--- START ---

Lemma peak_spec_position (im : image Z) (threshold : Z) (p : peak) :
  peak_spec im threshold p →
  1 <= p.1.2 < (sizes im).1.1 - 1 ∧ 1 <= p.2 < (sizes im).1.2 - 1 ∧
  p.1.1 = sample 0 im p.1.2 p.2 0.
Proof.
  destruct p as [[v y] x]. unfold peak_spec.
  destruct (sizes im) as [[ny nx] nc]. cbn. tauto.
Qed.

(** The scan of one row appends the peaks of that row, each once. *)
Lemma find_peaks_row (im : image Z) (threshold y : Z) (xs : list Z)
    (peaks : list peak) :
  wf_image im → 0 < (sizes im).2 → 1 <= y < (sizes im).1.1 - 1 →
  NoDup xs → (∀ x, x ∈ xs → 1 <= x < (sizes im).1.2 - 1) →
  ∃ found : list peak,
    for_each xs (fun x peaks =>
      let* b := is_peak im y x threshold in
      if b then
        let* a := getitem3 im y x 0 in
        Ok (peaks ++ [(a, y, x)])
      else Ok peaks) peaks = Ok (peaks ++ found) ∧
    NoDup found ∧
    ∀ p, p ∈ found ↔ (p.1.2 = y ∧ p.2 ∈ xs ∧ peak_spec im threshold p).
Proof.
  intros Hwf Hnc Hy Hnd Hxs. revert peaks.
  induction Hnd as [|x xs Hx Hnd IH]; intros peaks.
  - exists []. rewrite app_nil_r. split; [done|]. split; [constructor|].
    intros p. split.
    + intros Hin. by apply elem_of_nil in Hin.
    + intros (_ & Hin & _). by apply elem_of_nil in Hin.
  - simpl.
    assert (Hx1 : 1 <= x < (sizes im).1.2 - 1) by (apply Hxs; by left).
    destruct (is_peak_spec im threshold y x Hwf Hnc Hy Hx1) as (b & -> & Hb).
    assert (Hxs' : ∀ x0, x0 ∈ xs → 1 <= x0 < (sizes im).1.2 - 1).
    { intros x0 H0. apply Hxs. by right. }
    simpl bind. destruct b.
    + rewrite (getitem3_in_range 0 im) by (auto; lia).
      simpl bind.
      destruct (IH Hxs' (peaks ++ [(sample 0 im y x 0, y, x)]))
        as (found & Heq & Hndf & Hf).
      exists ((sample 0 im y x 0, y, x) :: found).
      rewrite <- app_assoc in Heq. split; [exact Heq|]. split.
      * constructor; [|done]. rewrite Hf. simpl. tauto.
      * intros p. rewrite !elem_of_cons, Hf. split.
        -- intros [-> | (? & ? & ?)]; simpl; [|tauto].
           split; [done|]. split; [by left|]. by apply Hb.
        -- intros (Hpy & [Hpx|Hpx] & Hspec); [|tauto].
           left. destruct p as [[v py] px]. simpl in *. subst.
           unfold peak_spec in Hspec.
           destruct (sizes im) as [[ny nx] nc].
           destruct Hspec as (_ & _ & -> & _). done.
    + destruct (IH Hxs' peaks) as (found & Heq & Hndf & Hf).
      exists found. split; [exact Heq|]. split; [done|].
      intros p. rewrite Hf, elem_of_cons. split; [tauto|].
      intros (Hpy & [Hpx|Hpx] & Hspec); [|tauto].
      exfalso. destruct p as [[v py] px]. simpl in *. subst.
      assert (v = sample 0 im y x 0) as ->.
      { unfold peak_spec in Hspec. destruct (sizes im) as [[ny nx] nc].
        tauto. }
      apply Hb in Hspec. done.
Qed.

--- END ---
--- START ---

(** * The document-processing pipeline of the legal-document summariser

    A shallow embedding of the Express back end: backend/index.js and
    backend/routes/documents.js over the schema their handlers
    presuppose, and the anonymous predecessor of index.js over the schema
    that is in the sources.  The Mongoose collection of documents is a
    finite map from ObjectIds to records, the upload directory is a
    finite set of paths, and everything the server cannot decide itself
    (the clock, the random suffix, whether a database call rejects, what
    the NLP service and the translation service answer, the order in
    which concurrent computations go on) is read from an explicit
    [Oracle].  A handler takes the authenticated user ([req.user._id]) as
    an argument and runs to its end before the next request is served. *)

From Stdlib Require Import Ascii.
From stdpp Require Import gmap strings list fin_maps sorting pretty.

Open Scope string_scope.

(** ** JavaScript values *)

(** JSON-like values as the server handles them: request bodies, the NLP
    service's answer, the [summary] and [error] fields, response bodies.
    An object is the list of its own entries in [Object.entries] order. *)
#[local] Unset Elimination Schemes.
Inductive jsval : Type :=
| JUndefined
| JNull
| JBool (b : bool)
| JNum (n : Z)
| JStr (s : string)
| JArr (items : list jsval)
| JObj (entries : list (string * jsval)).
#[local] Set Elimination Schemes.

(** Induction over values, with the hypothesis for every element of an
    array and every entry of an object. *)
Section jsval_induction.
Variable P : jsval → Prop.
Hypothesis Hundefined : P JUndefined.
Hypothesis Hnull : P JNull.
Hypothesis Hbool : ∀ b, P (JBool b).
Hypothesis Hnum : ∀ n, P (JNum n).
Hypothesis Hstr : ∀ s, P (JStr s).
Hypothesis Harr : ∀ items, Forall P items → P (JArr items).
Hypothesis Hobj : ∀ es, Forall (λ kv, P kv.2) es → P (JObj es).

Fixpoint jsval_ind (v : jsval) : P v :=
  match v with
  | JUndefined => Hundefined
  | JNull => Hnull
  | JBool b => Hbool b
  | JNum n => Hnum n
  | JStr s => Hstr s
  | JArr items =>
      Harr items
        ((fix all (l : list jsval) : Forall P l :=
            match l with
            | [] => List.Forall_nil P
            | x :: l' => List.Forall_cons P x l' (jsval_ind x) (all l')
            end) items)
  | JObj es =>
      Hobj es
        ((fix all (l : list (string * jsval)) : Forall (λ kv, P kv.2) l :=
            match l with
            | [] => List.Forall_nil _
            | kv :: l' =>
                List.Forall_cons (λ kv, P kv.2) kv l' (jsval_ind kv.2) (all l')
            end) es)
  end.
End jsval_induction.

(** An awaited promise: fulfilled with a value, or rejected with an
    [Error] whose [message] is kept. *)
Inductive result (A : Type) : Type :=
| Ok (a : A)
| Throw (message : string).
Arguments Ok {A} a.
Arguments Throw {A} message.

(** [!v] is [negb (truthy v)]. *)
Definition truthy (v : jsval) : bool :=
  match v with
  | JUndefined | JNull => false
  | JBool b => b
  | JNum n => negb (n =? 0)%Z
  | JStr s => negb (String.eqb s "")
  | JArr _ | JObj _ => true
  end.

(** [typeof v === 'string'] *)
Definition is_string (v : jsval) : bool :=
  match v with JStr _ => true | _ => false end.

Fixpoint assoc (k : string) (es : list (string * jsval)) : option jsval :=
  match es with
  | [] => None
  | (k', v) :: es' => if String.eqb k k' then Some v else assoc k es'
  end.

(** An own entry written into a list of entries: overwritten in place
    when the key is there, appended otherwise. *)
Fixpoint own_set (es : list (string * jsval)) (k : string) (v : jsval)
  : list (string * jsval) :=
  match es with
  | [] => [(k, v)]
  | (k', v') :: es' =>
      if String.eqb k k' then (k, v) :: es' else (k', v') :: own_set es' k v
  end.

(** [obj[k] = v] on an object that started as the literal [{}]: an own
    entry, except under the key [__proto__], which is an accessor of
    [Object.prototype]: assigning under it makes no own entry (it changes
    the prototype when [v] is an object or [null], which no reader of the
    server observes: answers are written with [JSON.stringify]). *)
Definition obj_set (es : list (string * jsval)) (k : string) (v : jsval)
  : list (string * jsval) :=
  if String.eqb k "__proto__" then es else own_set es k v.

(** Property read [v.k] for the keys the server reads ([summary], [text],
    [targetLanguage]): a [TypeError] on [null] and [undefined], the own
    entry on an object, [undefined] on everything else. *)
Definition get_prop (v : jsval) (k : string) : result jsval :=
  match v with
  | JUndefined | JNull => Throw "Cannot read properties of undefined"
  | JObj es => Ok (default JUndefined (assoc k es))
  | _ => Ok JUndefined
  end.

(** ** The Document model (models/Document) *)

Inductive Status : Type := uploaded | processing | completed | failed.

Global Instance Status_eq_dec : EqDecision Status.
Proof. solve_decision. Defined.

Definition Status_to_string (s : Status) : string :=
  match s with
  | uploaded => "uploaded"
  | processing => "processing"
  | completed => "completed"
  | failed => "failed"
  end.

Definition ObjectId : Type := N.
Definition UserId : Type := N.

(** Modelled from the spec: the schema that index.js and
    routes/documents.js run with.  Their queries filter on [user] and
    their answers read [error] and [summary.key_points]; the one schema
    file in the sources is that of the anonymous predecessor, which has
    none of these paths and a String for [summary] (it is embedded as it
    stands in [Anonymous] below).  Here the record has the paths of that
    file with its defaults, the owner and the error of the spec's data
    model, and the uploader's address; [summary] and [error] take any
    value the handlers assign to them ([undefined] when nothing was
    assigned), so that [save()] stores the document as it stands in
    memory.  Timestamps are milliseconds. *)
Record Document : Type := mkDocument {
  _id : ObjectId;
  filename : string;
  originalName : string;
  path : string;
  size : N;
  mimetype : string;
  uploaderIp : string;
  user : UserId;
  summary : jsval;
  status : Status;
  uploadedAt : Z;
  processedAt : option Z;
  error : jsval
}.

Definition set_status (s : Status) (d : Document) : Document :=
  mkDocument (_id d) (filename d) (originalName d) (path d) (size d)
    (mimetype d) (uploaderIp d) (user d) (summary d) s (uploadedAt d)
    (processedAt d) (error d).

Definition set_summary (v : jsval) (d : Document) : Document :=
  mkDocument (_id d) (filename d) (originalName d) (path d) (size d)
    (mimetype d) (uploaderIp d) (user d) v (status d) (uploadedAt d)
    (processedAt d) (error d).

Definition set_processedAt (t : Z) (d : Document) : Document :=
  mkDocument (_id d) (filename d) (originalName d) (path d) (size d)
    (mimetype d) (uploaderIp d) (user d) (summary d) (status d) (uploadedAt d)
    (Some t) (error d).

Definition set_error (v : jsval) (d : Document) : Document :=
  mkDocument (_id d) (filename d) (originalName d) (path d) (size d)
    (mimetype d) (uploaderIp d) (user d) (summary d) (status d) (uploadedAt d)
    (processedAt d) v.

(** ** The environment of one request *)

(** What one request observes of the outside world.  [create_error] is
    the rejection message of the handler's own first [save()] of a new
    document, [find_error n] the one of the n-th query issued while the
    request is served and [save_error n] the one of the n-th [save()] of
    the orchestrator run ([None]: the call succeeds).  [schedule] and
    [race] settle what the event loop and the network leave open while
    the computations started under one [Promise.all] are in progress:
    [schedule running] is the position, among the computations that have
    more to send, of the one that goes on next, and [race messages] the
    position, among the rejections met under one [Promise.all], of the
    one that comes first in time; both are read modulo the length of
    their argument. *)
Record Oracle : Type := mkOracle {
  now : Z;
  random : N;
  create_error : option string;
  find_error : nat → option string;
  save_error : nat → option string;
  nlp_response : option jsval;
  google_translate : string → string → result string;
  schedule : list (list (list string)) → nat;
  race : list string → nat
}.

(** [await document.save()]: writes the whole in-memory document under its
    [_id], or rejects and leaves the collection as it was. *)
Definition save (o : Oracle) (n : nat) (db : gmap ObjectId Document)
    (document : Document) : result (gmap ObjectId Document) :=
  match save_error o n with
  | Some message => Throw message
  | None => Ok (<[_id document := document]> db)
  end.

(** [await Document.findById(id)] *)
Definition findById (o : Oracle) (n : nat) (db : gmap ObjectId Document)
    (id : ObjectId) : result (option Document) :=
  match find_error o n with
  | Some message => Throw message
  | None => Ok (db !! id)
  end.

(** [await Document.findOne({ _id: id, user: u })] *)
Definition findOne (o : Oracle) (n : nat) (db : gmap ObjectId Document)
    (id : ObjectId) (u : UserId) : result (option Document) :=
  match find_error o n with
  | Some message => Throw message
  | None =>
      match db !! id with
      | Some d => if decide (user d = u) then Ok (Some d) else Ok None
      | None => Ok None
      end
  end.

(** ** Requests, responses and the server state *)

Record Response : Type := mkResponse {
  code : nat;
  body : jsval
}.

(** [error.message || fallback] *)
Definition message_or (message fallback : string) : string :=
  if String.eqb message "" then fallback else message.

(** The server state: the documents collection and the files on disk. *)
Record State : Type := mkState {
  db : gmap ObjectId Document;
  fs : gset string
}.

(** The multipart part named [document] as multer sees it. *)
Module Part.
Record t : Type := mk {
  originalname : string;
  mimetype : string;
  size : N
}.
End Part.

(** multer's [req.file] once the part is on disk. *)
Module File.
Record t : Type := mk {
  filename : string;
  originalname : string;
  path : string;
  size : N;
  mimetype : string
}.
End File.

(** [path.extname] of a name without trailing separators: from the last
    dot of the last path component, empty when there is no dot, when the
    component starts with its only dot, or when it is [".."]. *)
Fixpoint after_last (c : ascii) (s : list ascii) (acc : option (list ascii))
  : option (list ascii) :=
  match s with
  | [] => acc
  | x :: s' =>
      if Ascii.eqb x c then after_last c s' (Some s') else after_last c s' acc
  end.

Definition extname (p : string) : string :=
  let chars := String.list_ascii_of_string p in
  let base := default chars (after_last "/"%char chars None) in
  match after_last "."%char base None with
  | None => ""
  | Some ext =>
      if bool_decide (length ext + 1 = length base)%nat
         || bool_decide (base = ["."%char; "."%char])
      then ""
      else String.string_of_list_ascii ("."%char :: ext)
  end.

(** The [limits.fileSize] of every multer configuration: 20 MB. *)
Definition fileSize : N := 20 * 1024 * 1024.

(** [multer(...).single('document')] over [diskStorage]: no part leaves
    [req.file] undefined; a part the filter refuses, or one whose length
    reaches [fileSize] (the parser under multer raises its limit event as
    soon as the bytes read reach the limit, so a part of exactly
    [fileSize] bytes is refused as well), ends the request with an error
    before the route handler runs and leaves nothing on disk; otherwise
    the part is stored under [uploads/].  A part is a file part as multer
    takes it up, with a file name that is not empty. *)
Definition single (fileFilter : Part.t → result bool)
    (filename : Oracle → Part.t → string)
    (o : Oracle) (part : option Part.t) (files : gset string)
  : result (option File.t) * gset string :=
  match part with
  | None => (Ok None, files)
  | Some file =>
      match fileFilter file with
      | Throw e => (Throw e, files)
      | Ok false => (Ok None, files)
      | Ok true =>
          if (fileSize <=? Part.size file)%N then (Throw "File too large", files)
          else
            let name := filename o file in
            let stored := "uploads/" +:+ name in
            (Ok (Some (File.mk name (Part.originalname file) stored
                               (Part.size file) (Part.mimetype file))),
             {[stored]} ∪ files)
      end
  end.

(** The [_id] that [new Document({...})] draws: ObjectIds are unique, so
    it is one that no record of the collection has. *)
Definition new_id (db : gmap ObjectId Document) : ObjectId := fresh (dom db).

--- END ---
--- START ---

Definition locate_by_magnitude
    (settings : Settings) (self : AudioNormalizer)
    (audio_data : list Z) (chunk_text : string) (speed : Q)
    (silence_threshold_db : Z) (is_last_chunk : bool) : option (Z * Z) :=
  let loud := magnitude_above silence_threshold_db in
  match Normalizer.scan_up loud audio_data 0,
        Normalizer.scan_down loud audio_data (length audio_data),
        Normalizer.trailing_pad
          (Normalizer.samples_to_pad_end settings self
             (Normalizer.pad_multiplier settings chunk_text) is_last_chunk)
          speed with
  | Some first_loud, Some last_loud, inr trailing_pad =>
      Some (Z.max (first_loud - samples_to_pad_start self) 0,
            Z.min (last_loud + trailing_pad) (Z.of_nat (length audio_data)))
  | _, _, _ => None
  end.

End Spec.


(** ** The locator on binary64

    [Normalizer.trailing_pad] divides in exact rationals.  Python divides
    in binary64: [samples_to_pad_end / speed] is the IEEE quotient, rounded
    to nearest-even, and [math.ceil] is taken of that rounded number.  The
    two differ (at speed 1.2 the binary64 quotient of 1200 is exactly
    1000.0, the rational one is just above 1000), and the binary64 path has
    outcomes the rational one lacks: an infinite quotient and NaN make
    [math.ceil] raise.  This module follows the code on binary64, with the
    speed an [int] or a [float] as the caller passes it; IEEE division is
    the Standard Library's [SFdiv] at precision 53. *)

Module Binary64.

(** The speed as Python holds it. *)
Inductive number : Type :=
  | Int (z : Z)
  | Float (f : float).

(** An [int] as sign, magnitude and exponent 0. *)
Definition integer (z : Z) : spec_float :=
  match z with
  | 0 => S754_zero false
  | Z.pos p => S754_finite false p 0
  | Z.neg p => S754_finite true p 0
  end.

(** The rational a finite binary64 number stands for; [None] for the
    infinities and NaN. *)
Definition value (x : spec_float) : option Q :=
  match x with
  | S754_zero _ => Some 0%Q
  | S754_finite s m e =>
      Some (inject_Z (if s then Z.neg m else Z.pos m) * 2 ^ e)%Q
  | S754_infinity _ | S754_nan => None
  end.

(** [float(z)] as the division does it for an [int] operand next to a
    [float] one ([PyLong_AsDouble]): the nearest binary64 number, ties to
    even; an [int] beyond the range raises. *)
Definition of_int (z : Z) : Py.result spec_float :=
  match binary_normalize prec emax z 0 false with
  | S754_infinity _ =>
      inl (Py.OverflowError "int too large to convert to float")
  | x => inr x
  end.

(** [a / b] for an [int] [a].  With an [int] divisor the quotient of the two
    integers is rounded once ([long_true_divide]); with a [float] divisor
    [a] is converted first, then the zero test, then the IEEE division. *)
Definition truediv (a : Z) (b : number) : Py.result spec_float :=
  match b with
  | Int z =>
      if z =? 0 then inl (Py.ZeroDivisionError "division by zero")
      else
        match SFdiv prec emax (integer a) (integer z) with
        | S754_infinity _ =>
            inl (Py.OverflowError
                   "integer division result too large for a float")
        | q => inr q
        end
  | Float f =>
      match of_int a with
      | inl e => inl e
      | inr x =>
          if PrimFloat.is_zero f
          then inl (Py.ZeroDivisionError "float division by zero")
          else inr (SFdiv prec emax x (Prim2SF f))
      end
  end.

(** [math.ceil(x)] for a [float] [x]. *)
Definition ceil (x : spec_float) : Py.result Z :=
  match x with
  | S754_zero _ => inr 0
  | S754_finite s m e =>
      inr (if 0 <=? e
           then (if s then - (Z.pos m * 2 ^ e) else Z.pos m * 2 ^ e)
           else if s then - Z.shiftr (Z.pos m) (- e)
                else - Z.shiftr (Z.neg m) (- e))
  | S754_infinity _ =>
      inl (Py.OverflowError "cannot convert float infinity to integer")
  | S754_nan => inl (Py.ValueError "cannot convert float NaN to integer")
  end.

--- END ---

- **EXERCISE REQUIREMENTS**: Copy from the entries above each line in which the string "empty" can be found.

- **RESPONSE TO THE EXERCISE**:
    dot of the last path component, empty when there is no dot, when the
    takes it up, with a file name that is not empty. *)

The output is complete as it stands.